## What is needed
Return only those lines of the records below in which "simpl" appears.

[Stored data entries]

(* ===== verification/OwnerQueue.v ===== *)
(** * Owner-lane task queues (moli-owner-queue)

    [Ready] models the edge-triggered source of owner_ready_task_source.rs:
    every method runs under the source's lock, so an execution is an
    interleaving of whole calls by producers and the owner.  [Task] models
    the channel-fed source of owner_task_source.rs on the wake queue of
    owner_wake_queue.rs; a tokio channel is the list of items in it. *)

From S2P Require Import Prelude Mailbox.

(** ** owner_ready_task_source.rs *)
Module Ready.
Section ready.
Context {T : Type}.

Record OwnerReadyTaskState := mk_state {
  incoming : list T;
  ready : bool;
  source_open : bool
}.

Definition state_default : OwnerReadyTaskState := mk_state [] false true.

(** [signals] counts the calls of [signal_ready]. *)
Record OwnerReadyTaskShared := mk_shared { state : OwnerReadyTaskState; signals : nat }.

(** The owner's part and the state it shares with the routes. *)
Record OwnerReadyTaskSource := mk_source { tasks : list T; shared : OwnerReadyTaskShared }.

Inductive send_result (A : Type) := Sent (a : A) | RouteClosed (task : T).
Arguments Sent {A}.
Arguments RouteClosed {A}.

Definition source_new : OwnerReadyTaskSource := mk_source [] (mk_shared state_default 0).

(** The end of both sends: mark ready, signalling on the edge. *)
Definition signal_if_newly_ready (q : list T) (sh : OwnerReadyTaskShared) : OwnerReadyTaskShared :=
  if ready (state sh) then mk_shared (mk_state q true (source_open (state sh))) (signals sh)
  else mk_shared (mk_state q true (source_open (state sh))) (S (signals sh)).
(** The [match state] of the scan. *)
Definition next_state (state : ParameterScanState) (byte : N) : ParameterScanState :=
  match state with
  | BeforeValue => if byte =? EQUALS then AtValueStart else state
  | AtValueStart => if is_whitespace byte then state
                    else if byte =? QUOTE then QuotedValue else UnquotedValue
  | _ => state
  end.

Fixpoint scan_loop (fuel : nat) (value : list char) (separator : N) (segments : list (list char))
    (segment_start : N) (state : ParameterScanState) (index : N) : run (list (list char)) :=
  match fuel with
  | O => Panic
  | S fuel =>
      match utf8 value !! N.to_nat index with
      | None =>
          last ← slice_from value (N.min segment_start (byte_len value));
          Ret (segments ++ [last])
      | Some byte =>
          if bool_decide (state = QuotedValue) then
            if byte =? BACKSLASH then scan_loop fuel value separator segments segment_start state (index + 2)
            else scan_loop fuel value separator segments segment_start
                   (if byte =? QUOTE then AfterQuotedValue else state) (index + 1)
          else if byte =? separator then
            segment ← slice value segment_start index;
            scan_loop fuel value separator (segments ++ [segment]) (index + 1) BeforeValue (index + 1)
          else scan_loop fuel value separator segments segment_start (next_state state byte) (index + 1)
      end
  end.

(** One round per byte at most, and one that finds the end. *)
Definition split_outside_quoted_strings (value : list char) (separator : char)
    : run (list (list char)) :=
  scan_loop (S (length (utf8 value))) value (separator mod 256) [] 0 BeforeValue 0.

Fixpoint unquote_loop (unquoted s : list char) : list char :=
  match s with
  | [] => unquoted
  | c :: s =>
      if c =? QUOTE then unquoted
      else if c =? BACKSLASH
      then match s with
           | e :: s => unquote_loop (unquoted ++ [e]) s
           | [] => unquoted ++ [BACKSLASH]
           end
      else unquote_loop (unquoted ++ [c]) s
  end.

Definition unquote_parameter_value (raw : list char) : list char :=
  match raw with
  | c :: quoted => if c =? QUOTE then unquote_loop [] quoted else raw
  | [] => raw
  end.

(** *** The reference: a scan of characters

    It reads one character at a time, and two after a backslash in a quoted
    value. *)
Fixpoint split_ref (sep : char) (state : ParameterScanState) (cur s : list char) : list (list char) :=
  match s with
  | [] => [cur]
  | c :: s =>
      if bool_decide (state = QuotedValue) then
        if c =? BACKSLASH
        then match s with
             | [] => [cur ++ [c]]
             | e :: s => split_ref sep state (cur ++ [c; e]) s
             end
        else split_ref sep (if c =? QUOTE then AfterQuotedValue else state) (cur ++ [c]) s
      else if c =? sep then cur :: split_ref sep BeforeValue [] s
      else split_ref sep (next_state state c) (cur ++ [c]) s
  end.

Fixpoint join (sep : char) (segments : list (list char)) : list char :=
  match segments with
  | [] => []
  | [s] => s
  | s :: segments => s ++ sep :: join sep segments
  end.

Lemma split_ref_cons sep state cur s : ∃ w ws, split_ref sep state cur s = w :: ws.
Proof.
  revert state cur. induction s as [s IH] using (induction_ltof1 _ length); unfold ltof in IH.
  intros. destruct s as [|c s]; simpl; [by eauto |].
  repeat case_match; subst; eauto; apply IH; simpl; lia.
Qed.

## Solution below
  intros. destruct s as [|c s]; simpl; [by eauto |].
  repeat case_match; subst; eauto; apply IH; simpl; lia.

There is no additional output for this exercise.